The activation of Treg cell subsets is critical for the prognosis of tumor patients; however, their heterogeneity and disease association in papillary thyroid carcinoma (PTC) need further investigation. We performed high-dimensional flow cytometry for immunophenotyping on thyroid tissues and matched peripheral blood samples from patients with multinodular goiters or PTC. We analyzed CD4(+) T cell and Treg cell phenotypes and compared the recurrence-free survival of PTC patients with different Treg cell subset characteristics using TCGA. Furthermore, PTC recurrent and non-recurrent group were compared by multiplex immunohistochemistry. High-dimensional flow cytometry and bioinformatics analysis revealed an enrichment of Tregs in tumors compared with multinodular goiters and peripheral blood specimens.
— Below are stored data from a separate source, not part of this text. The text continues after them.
(* ===== verification/UtPtr.v ===== *)
(** * user/usertests.c: tests of addresses and of sbrk

    The tests that give the kernel addresses a program does not have, access such
    addresses themselves, or move the end of the program's memory. *)
From stdpp Require Import list strings.
From S2P Require Import Prelude Kstring Abi Machine User UserLib UtLib.

Definition BADADDR : Z := 0xffffffffffffffff.
Definition addrs : list Z := [0x80000000; 0xffffffffffffffff].

Definition copyin (s : list Z) : prog unit :=
  ueach addrs (fun addr =>
    fd <- open "copyin1" (O_CREATE .| O_WRONLY) ;;
    uwhen (fd <? 0) (die "open(copyin1) failed\n" []) ;;;
    n <- ecall SYS_write [Word fd; Word addr; Word 8192] ;;
    uwhen (n >=? 0) (die "write(fd, %p, 8192) returned %d, not -1\n" [D_ addr; D_ n]) ;;;
    close fd ;;;
    unlink "copyin1" ;;;
    n <- ecall SYS_write [Word 1; Word addr; Word 8192] ;;
    uwhen (n >? 0) (die "write(1, %p, 8192) returned %d, not -1 or 0\n" [D_ addr; D_ n]) ;;;
    r <- pipe ;;
    let '(e, (fds0, fds1)) := r in
    uwhen (e <? 0) (die "pipe() failed\n" []) ;;;
    n <- ecall SYS_write [Word fds1; Word addr; Word 8192] ;;
    uwhen (n >? 0) (die "write(pipe, %p, 8192) returned %d, not -1 or 0\n" [D_ addr; D_ n]) ;;;
    close fds0 ;;;
    close fds1 ;;;
    Ret tt).

Definition copyout (s : list Z) : prog unit :=
  ueach addrs (fun addr =>
    fd <- open "README" 0 ;;
    uwhen (fd <? 0) (die "open(README) failed\n" []) ;;;
    n <- ecall SYS_read [Word fd; Word addr; Word 8192] ;;
    uwhen (n >? 0) (die "read(fd, %p, 8192) returned %d, not -1 or 0\n" [D_ addr; D_ n]) ;;;
    close fd ;;;
    r <- pipe ;;
    let '(e, (fds0, fds1)) := r in
    uwhen (e <? 0) (die "pipe() failed\n" []) ;;;
    n <- write fds1 "x" ;;
    uwhen (negb (n =? 1)) (die "pipe write failed\n" []) ;;;
    n <- ecall SYS_read [Word fds0; Word addr; Word 8192] ;;
    uwhen (n >? 0) (die "read(pipe, %p, 8192) returned %d, not -1 or 0\n" [D_ addr; D_ n]) ;;;
    close fds0 ;;;
    close fds1 ;;;
    Ret tt).

Definition copyinstr1 (s : list Z) : prog unit :=
  ueach addrs (fun addr =>
    fd <- ecall SYS_open [Word addr; Word (O_CREATE .| O_WRONLY)] ;;
    uwhen (fd >=? 0) (die "open(%p) returned %d, not -1\n" [D_ addr; D_ fd])).

Definition copyinstr2 (s : list Z) : prog unit :=
  let b := replicate (Z.to_nat MAXPATH) 120 in
  r <- unlink b ;;
  uwhen (negb (r =? -1)) (die "unlink(%s) returned %d, not -1\n" [S_ b; D_ r]) ;;;
  fd <- open b (O_CREATE .| O_WRONLY) ;;
  uwhen (negb (fd =? -1)) (die "open(%s) returned %d, not -1\n" [S_ b; D_ fd]) ;;;
  r <- link b b ;;
  uwhen (negb (r =? -1)) (die "link(%s, %s) returned %d, not -1\n" [S_ b; S_ b; D_ r]) ;;;
  r <- exec b ["xx" : list Z] ;;
  uwhen (negb (r =? -1)) (die "exec(%s) returned %d, not -1\n" [S_ b; D_ fd]) ;;;
  pid <- fork ;;
  uwhen (pid <? 0) (die "fork failed\n" []) ;;;
  uwhen (pid =? 0)
    (let big := replicate (Z.to_nat PGSIZE) 120 in
     r <- exec "echo" [big; big; big] ;;
     uwhen (negb (r =? -1)) (die "exec(echo, BIG) returned %d, not -1\n" [D_ fd]) ;;;
     Exit 747) ;;;
  r <- wait_into 0 ;;
  uwhen (negb (snd r =? 747)) (die "exec(echo, BIG) succeeded, should have failed\n" []).

(** The string at an address outside the program's variables, as [%s] prints it. *)
Fixpoint puts_at (fuel : nat) (a : Z) : prog unit :=
  match fuel with
  | O => More
  | S fuel => c <- load a ;; if c =? 0 then Ret tt else Uprintf.putc 1 c ;;; puts_at fuel (u64 (a + 1))
  end.

Definition copyinstr3 (fuel : nat) (s : list Z) : prog unit :=
  sbrk 8192 ;;;
  top <- sbrk 0 ;;
  uwhen (negb (top mod PGSIZE =? 0)) (sbrk (PGSIZE - top mod PGSIZE) ;;; Ret tt) ;;;
  top <- sbrk 0 ;;
  uwhen (negb (top mod PGSIZE =? 0)) (die "oops\n" []) ;;;
  let b := u64 (top - 1) in
  store b 120 ;;;
  r <- ecall SYS_unlink [Word b] ;;
  uwhen (negb (r =? -1)) (say "unlink(" [] ;;; puts_at fuel b ;;; die ") returned %d, not -1\n" [D_ r]) ;;;
  fd <- ecall SYS_open [Word b; Word (O_CREATE .| O_WRONLY)] ;;
  uwhen (negb (fd =? -1)) (say "open(" [] ;;; puts_at fuel b ;;; die ") returned %d, not -1\n" [D_ fd]) ;;;
  r <- ecall SYS_link [Word b; Word b] ;;
  uwhen (negb (r =? -1))
    (say "link(" [] ;;; puts_at fuel b ;;; say ", " [] ;;; puts_at fuel b ;;; die ") returned %d, not -1\n" [D_ r]) ;;;
  r <- ecall SYS_exec [Word b; Argv [Cstring "xx"]] ;;
  uwhen (negb (r =? -1)) (say "exec(" [] ;;; puts_at fuel b ;;; die ") returned %d, not -1\n" [D_ fd]).

Definition rwsbrk (s : list Z) : prog unit :=
  a <- sbrk 8192 ;;
  uwhen (a =? BADADDR) (die "sbrk(rwsbrk) failed\n" []) ;;;
  r <- sbrk (-8192) ;;
  uwhen (r =? BADADDR) (die "sbrk(rwsbrk) shrink failed\n" []) ;;;
  fd <- open "rwsbrk" (O_CREATE .| O_WRONLY) ;;
  uwhen (fd <? 0) (die "open(rwsbrk) failed\n" []) ;;;
  n <- ecall SYS_write [Word fd; Word (u64 (a + 4096)); Word 1024] ;;
  uwhen (n >=? 0) (die "write(fd, %p, 1024) returned %d, not -1\n" [D_ (u64 (a + 4096)); D_ n]) ;;;
  close fd ;;;
  unlink "rwsbrk" ;;;
  fd <- open "README" O_RDONLY ;;
  uwhen (fd <? 0) (die "open(rwsbrk) failed\n" []) ;;;
  n <- ecall SYS_read [Word fd; Word (u64 (a + 4096)); Word 10] ;;
  uwhen (n >=? 0) (die "read(fd, %p, 10) returned %d, not -1\n" [D_ (u64 (a + 4096)); D_ n]) ;;;
  close fd ;;;
  Exit 0.

Definition TOOMUCH : Z := 1024 * 1024 * 1024.

Definition sbrkbasic (s : list Z) : prog unit :=
  pid <- fork ;;
  uwhen (pid <? 0) (die "fork failed in sbrkbasic\n" []) ;;;
  uwhen (pid =? 0)
    (a <- sbrk TOOMUCH ;;
     uwhen (a =? BADADDR) (Exit 0) ;;;
     ufor (TOOMUCH / 4096) (fun i => store (u64 (a + 4096 * i)) 99) ;;;
     Exit 1) ;;;
  r <- wait ;;
  uwhen (snd r =? 1) (die "%s: too much memory allocated!\n" [S_ s]) ;;;
  a <- sbrk 0 ;;
  a <- ufold 5000 0 (fun i a =>
    b <- sbrk 1 ;;
    uwhen (negb (b =? a)) (die "%s: sbrk test failed %d %x %x\n" [S_ s; D_ i; D_ a; D_ b]) ;;;
    store b 1 ;;;
    Ret (u64 (b + 1))) a ;;
  pid <- fork ;;
  uwhen (pid <? 0) (die "%s: sbrk test fork failed\n" [S_ s]) ;;;
  sbrk 1 ;;;
  c <- sbrk 1 ;;
  uwhen (negb (c =? u64 (a + 1))) (die "%s: sbrk test failed post-fork\n" [S_ s]) ;;;
  uwhen (pid =? 0) (Exit 0) ;;;
  r <- wait ;;
  Exit (snd r).

Definition BIG : Z := 100 * 1024 * 1024.

Definition sbrkmuch (s : list Z) : prog unit :=
  oldbrk <- sbrk 0 ;;
  a <- sbrk 0 ;;
  p <- sbrk (u64 (BIG - a)) ;;
  uwhen (negb (p =? a)) (die "%s: sbrk test failed to grow big address space; enough phys mem?\n" [S_ s]) ;;;
  eee <- sbrk 0 ;;
  ufor ((eee - a + 4095) / 4096) (fun i => store (u64 (a + 4096 * i)) 1) ;;;
  let lastaddr := BIG - 1 in
  store lastaddr 99 ;;;
  a <- sbrk 0 ;;
  c <- sbrk (- PGSIZE) ;;
  uwhen (c =? BADADDR) (die "%s: sbrk could not deallocate\n" [S_ s]) ;;;
  c <- sbrk 0 ;;
  uwhen (negb (c =? u64 (a - PGSIZE)))
    (die "%s: sbrk deallocation produced wrong address, a %x c %x\n" [S_ s; D_ a; D_ c]) ;;;
  a <- sbrk 0 ;;
  c <- sbrk PGSIZE ;;
  bad <- (if negb (c =? a) then Ret true else e <- sbrk 0 ;; Ret (negb (e =? u64 (a + PGSIZE)))) ;;
  uwhen bad (die "%s: sbrk re-allocation failed, a %x c %x\n" [S_ s; D_ a; D_ c]) ;;;
  v <- load lastaddr ;;
  uwhen (v =? 99) (die "%s: sbrk de-allocation didn't really deallocate\n" [S_ s]) ;;;
  a <- sbrk 0 ;;
  e <- sbrk 0 ;;
  c <- sbrk (- (e - oldbrk)) ;;
  uwhen (negb (c =? a)) (die "%s: sbrk downsize failed, a %x c %x\n" [S_ s; D_ a; D_ c]).

Definition kernmem (s : list Z) : prog unit :=
  ufor (2000000 / 50000) (fun i =>
    let a := KERNBASE + 50000 * i in
    pid <- fork ;;
    uwhen (pid <? 0) (die "%s: fork failed\n" [S_ s]) ;;;
    uwhen (pid =? 0) (v <- load a ;; die "%s: oops could read %x = %x\n" [S_ s; D_ a; D_ v]) ;;;
    r <- wait ;;
    uwhen (negb (snd r =? -1)) (Exit 1)).

(** [a <<= 1] is 0 after 64 - 38 rounds. *)
Definition MAXVAplus (s : list Z) : prog unit :=
  ufor 26 (fun i =>
    let a := u64 (Z.shiftl MAXVA i) in
    pid <- fork ;;
    uwhen (pid <? 0) (die "%s: fork failed\n" [S_ s]) ;;;
    uwhen (pid =? 0) (store a 99 ;;; die "%s: oops wrote %x\n" [S_ s; D_ a]) ;;;
    r <- wait ;;
    uwhen (negb (snd r =? -1)) (Exit 1)).

(** The ten children that take memory until they are killed, and their pids. *)
Definition sbrkfail_forks (fuel : nat) (fds0 fds1 : Z) : prog (list Z) :=
  ufold 10 0 (fun i pids =>
    pid <- fork ;;
    uwhen (pid =? 0)
      (e <- sbrk 0 ;;
       sbrk (u64 (BIG - e)) ;;;
       write fds1 "x" ;;;
       forever fuel (sleep 1000 ;;; Ret tt)) ;;;
    uwhen (negb (pid =? -1)) (read fds0 1 ;;; Ret tt) ;;;
    Ret (pids ++ [pid])) [].

Definition sbrkfail (fuel : nat) (s : list Z) : prog unit :=
  r <- pipe ;;
  let '(e, (fds0, fds1)) := r in
  uwhen (negb (e =? 0)) (die "%s: pipe() failed\n" [S_ s]) ;;;
  pids <- sbrkfail_forks fuel fds0 fds1 ;;
  c <- sbrk PGSIZE ;;
  ueach pids (fun pid => uwhen (negb (pid =? -1)) (kill pid ;;; wait ;;; Ret tt)) ;;;
  uwhen (c =? BADADDR) (die "%s: failed sbrk leaked memory\n" [S_ s]) ;;;
  pid <- fork ;;
  uwhen (pid <? 0) (die "%s: fork failed\n" [S_ s]) ;;;
  uwhen (pid =? 0)
    (a <- sbrk 0 ;;
     sbrk (10 * BIG) ;;;
     n <- ufold (Z.to_nat (10 * BIG / PGSIZE)) 0 (fun i n => v <- load (u64 (a + PGSIZE * i)) ;; Ret (i32 (n + v))) 0 ;;
     die "%s: allocate a lot of memory succeeded %d\n" [S_ s; D_ n]) ;;;
  r <- wait ;;
  uwhen (negb (snd r =? -1) && negb (snd r =? 2)) (Exit 1).

Definition sbrkarg (s : list Z) : prog unit :=
  a <- sbrk PGSIZE ;;
  fd <- open "sbrk" (O_CREATE .| O_WRONLY) ;;
  unlink "sbrk" ;;;
  uwhen (fd <? 0) (die "%s: open sbrk failed\n" [S_ s]) ;;;
  n <- ecall SYS_write [Word fd; Word a; Word PGSIZE] ;;
  uwhen (n <? 0) (die "%s: write sbrk failed\n" [S_ s]) ;;;
  close fd ;;;
  a <- sbrk PGSIZE ;;
  e <- ecall SYS_pipe [Word a] ;;
  uwhen (negb (e =? 0)) (die "%s: pipe() failed\n" [S_ s]).

Definition validatetest (s : list Z) : prog unit :=
  let hi := 1100 * 1024 in
  ufor (hi / PGSIZE + 1) (fun i =>
    let p := PGSIZE * i in
    r <- ecall SYS_link [Cstring "nosuchfile"; Word p] ;;
    uwhen (negb (r =? -1)) (die "%s: link should not succeed\n" [S_ s])).

(** [uninit] is the address of the array, which the kernel provides as part of bss. *)
Definition bsstest (uninit : Z) (s : list Z) : prog unit :=
  ufor 10000 (fun i =>
    v <- load (uninit + i) ;;
    uwhen (negb (v =? 0)) (die "%s: bss test failed\n" [S_ s])).

Definition argptest (s : list Z) : prog unit :=
  fd <- open "init" O_RDONLY ;;
  uwhen (fd <? 0) (die "%s: open failed\n" [S_ s]) ;;;
  e <- sbrk 0 ;;
  ecall SYS_read [Word fd; Word (u64 (e - 1)); Word (-1)] ;;;
  close fd ;;;
  Ret tt.

(** [sp] is the stack pointer that [r_sp] reads. *)
Definition stacktest (sp : Z) (s : list Z) : prog unit :=
  pid <- fork ;;
  (if pid =? 0 then
     v <- load (u64 (sp - PGSIZE)) ;;
     die "%s: stacktest: read below stack %p\n" [S_ s; D_ v]
   else if pid <? 0 then die "%s: fork failed\n" [S_ s]
   else Ret tt) ;;;
  r <- wait ;;
  if snd r =? -1 then Exit 0 else Exit (snd r).

Definition pgbug (s : list Z) : prog unit :=
  ecall SYS_exec [Word 0xeaeb0b5b00002f5e; Argv []] ;;;
  ecall SYS_pipe [Word 0xeaeb0b5b00002f5e] ;;;
  Exit 0.

(** [int sz = (uint64) sbrk(0)] *)
Definition sbrkbugs (s : list Z) : prog unit :=
  pid <- fork ;;
  uwhen (pid <? 0) (die "fork failed\n" []) ;;;
  uwhen (pid =? 0) (e <- sbrk 0 ;; let sz := i32 e in sbrk (- sz) ;;; Exit 0) ;;;
  wait ;;;
  pid <- fork ;;
  uwhen (pid <? 0) (die "fork failed\n" []) ;;;
  uwhen (pid =? 0) (e <- sbrk 0 ;; let sz := i32 e in sbrk (- (sz - 3500)) ;;; Exit 0) ;;;
  wait ;;;
  pid <- fork ;;
  uwhen (pid <? 0) (die "fork failed\n" []) ;;;
  uwhen (pid =? 0)
    (e <- sbrk 0 ;;
     sbrk (u64 (10 * 4096 + 2048 - e)) ;;;
     sbrk (-10) ;;;
     Exit 0) ;;;
  wait ;;;
  Exit 0.

Definition sbrklast (s : list Z) : prog unit :=
  top <- sbrk 0 ;;
  uwhen (negb (top mod 4096 =? 0)) (sbrk (4096 - top mod 4096) ;;; Ret tt) ;;;
  sbrk 4096 ;;;
  sbrk 10 ;;;
  sbrk (-20) ;;;
  top <- sbrk 0 ;;
  let p := u64 (top - 64) in
  store p 120 ;;;
  store (u64 (p + 1)) 0 ;;;
  fd <- ecall SYS_open [Word p; Word (O_RDWR .| O_CREATE)] ;;
  ecall SYS_write [Word fd; Word p; Word 1] ;;;
  close fd ;;;
  fd <- ecall SYS_open [Word p; Word O_RDWR] ;;
  store p 0 ;;;
  ecall SYS_read [Word fd; Word p; Word 1] ;;;
  c <- load p ;;
  uwhen (negb (c =? 120)) (Exit 1).

Definition sbrk8000 (s : list Z) : prog unit :=
  sbrk 0x80000004 ;;;
  top <- sbrk 0 ;;
  v <- load (u64 (top - 1)) ;;
  store (u64 (top - 1)) (u8 (v + 1)).

Definition badwrite (s : list Z) : prog unit :=
  let assumed_free := 600 in
  unlink "junk" ;;;
  ufor assumed_free (fun i =>
    fd <- open "junk" (O_CREATE .| O_WRONLY) ;;
    uwhen (fd <? 0) (die "open junk failed\n" []) ;;;
    ecall SYS_write [Word fd; Word 0xffffffffff; Word 1] ;;;
    close fd ;;;
    unlink "junk" ;;;
    Ret tt) ;;;
  fd <- open "junk" (O_CREATE .| O_WRONLY) ;;
  uwhen (fd <? 0) (die "open junk failed\n" []) ;;;
  n <- write fd "x" ;;
  uwhen (negb (n =? 1)) (die "write failed\n" []) ;;;
  close fd ;;;
  unlink "junk" ;;;
  Exit 0.

Definition badarg (s : list Z) : prog unit :=
  ufor 50000 (fun i => ecall SYS_exec [Cstring "echo"; Argv [Word 0xffffffff]] ;;; Ret tt) ;;;
  Exit 0.

(** ** None of them misuses printf *)

Lemma sound_puts_at fuel a : sound true (puts_at fuel a).
Proof. revert a. induction fuel as [|fuel IH]; intros a; cbn [puts_at]; [done|]. sound. apply IH. Qed.

Lemma sound_addresses uninit sp s : Forall (sound false)
  [copyin s; copyout s; copyinstr1 s; copyinstr2 s; rwsbrk s; sbrkbasic s; sbrkmuch s; kernmem s; MAXVAplus s; sbrkarg s; validatetest s;
   bsstest uninit s; argptest s; stacktest sp s; pgbug s; sbrkbugs s; sbrklast s; sbrk8000 s; badwrite s; badarg s].
Proof.
  repeat (apply Forall_cons; split; [sound|]). apply Forall_nil. done.
Qed.

Lemma sound_copyinstr3 fuel s : sound true (copyinstr3 fuel s).
Proof. unfold copyinstr3. repeat (first [apply sound_puts_at|cbn beta zeta; sound_step]). Qed.

Lemma sound_sbrkfail fuel s : sound true (sbrkfail fuel s).
Proof. sound. Qed.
Moreover, effector Tregs (e-Tregs) as well as FOXP3(+) non-Tregs were enriched in tumor samples, and the expression of CD39, PD-1, and CD103 increased on tumor Tregs. TCGA data analysis showed that individuals with CD39(hi) PD-1(lo)CD103(lo)e-Treg(hi) and CD39(lo)PD-1(lo)CD103(hi)e-Treg(hi) expression patterns had a high recurrence rate. According to the multiplex immunohistochemistry and analysis, compared with non-recurrent group, the proportion of high recurrence rate effector Treg clusters (CD39(+)PD-1(-)CD103(-) plus CD39(-)PD-1(-)CD103(+)) was increased in recurrent patients. Overall, our results highlight the potential of e-Treg subsets as future immunotherapy targets for PTC recurrence.